Bitfinex Needs ‘A Few Weeks’ to Unfreeze Funds, CFO Tells Shareholder

A Bitfinex shareholder says its CFO told him the exchange needs 'a few weeks' to recover the funds at issue in the New York Attorney General probe.

AccessTimeIconApr 26, 2019 at 9:35 p.m. UTC
Updated Sep 13, 2021 at 9:06 a.m. UTC

Two Bitfinex shareholders said they were unconcerned by the New York Attorney General's allegations that the cryptocurrency exchange lost $850 million of client and corporate funds.

Zhao Dong, a Bitfinex shareholder who has tried to reassure the crypto community that the exchange is solvent and operational numerous times in the past, told CoinDesk Friday that he remains "supportive" of both Bitfinex and Tether, the stablecoin issuer with overlapping management and ownership.

Giancarlo Devasini, Bitfinex's chief financial officer, personally assured Zhao that this is a temporary situation, Zhao said. Indeed, Devasini told him that the exchange "need[s] a few weeks and the funds will be unfrozen."

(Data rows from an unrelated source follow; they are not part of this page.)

(** ** The pid survives the file *)

Lemma Atoi_digits_pretty x s : Atoi_digits 0 (pretty_N_go x s) = Atoi_digits (Z.of_N x) s.
Proof.
  revert s. induction (N.lt_wf_0 x) as [x _ IH]; intros s.
  destruct (decide (x = 0)%N) as [->|Hx]; [by rewrite pretty_N_go_0|].
  rewrite pretty_N_go_step by lia. rewrite IH by (apply N.div_lt; lia). cbn [Atoi_digits].
  rewrite digit_value_char by (apply N.mod_lt; lia). f_equal.
  pose proof (N.div_mod x 10 ltac:(lia)). lia.
Qed.

Lemma Atoi_digit_first c s v : digit_value c = Some v ->
  Atoi (String c s) = match Atoi_digits 0 (String c s) with
                      | Some n => if bool_decide (in_int 64 n) then Some n else None
                      | None => None
                      end.
Proof. destruct c as [[] [] [] [] [] [] [] []]; try discriminate; reflexivity. Qed.

Lemma Atoi_itoa z : 0 < z < 2 ^ 63 -> Atoi (itoa z) = Some z.
Proof.
  intros Hz. rewrite itoa_pos by lia. destruct (pretty_N_go_digit (Z.to_N z) "" ltac:(lia)) as (c & s & Heq & v & Hv).
  rewrite Heq, (Atoi_digit_first _ _ _ Hv), <- Heq, Atoi_digits_pretty. cbn [Atoi_digits].
  rewrite Z2N.id by lia. rewrite bool_decide_eq_true_2; [done|]. unfold in_int. lia.
Qed.

Section lock.
Context `{Ext}.

(** ** A live holder is respected *)

(** What another launcher may have come to while [h] holds the lock. *)
Definition bystander (h : Z) (a : acquisition) : Prop :=
  match a with
  | Opening _ | Reading _ | Failed _ => True
  | Probing _ pid => pid = Some h
  | Writing _ | Removing _ | Holding _ => False
  end.
(** The last point of a non-empty ascending history is a latest one. *)
Lemma sorted_last (l : list PricePoint) :
  Sorted earlier l -> l <> [] ->
  exists latest rest, rev l = latest :: rest /\ In latest l /\
    forall p, In p l -> earlier p latest.
Proof.
  intros Hs Hne.
  assert (Htrans : Relations_1.Transitive earlier).
  { intros x y z Hxy Hyz. unfold earlier in *. lia. }
  apply (Sorted_StronglySorted Htrans) in Hs.
  induction Hs as [|a l Hl IH Ha]; [congruence|].
  destruct l as [|b l'].
  - exists a, []. split; [reflexivity|]. split; [now left|].
    intros p [<-|[]]. unfold earlier. lia.
  - destruct (IH ltac:(discriminate)) as (latest & rest & Er & Hin & Hmax).
    exists latest, (rest ++ [a]).
    split; [change (rev (a :: b :: l')) with (rev (b :: l') ++ [a]);
            now rewrite Er|].
    split; [now right|].
    intros p [<-|Hp]; [|now apply Hmax].
    rewrite Forall_forall in Ha. now apply Ha.
Qed.

Lemma insert_last (p : PricePoint) (l : list PricePoint) :
  Forall (fun q => (timestamp q < timestamp p)%Z) l -> insert p l = l ++ [p].
Proof.
  induction 1 as [|q l Hq _ IH]; simpl; [reflexivity|].
  assert (E : (timestamp p <=? timestamp q)%Z = false) by (apply Z.leb_gt; lia).
  now rewrite E, IH.
Qed.

(** A history fetched latest first comes out reversed. *)
Lemma sorted_by_timestamp_rev (points : list PricePoint) :
  StronglySorted (fun a b => (timestamp b < timestamp a)%Z) points ->
  sorted_by_timestamp points = rev points.
Proof.
  unfold sorted_by_timestamp. induction 1 as [|p l _ IH Hp]; simpl.
  - reflexivity.
  - rewrite IH. apply insert_last. now apply Forall_rev.
Qed.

"The funds were in several banks in Poland, [the] U.S. and Portugal, so I'm not sure but that's what I heard," Zhao said.

While the New York Attorney General's office says the missing funds belong to both Bitfinex's corporate accounts as well as its customers, Zhao said the funds belonged entirely to customers, saying:

"What the information I have right now is there are no losses, but the funds belong to clients. If the U.S. government seized the funds, they should know, the funds doesn’t belong to Bitfinex or Tether, it’s the clients’ money."

'I trust them'

Zhao spoke a day after the New York Attorney General revealed a court order asking the exchange to preserve and turn over all documentation about the matter, as well as documents outlining how Bitfinex borrowed funds from its sister firm Tether (both are operated by iFinex).

According to the NYAG's investigative findings, Bitfinex could not access $850 million held by Panama-based Crypto Capital, and had borrowed $700 million from Tether's reserves to cover up the shortfall. The news sparked a sell-off in the broader crypto market and a significant shift to alternative stablecoins over the next several hours, indicating trader concern about the two long-controversial companies.

However, when asked if he was concerned about allegations that Bitfinex hid the loss of $850 million, Zhao said he was not.

He cited events from his six years trading on the exchange as the reason for his confidence. "They did very well [after previous calamities] so I trust them," Zhao said, referring to a hack in 2016 and the freezing of its funds by Wells Fargo in 2017.

Tether vs. banking

Zhao also argued that Tether's model is safer than fractional reserve banking.

"Tell me, which bank is 100 percent reserved? Not even Tether is ... fully reserved, [but] it’s much, much better than other banks," he said. "Most banks only have 2-3 percent of reserves, for Tether even the $800 million [that] is lost, even that is [not all of their funds], they have 70 percent reserved."

Pressed on the amount Tether has in reserves, Zhao added that he believes the company is 100 percent backed, "but even if they're not, they're much better than the banks."

(It should be noted that banks in the U.S. have Federal Deposit Insurance Corporation insurance, covering customers' funds up to $250,000 each in the event of a bank failure. More than 140 other countries have similar arrangements, according to the International Association of Deposit Insurers.)

'They're still here'

Nor is Zhao alone. Tian Jia, another shareholder, told CoinDesk Friday that he maintains his support for Bitfinex, and that he's heard from all of its executives since the news broke late Thursday.

"They're still there, they're trying to solve problems," he said. (CoinDesk has not received responses to multiple requests for comment from Bitfinex and Tether on the situation.)

That being said, Tian said he did not have any information that Bitfinex has not already made public, such as Bitfinex's claim in a statement Thursday night that it plans to recover the funds. Unlike Zhao, Tian did not have a timeline for this recovery process.

Tian concluded:

"Because it is customers’ money, it’s not stolen cryptocurrency, it’s fiat. It can’t be stolen. It’s only frozen by the [regulators], and [Bitfinex is] trying to get it back by approaching Panama and the [U.S. Attorney General]. They have been communicating all along."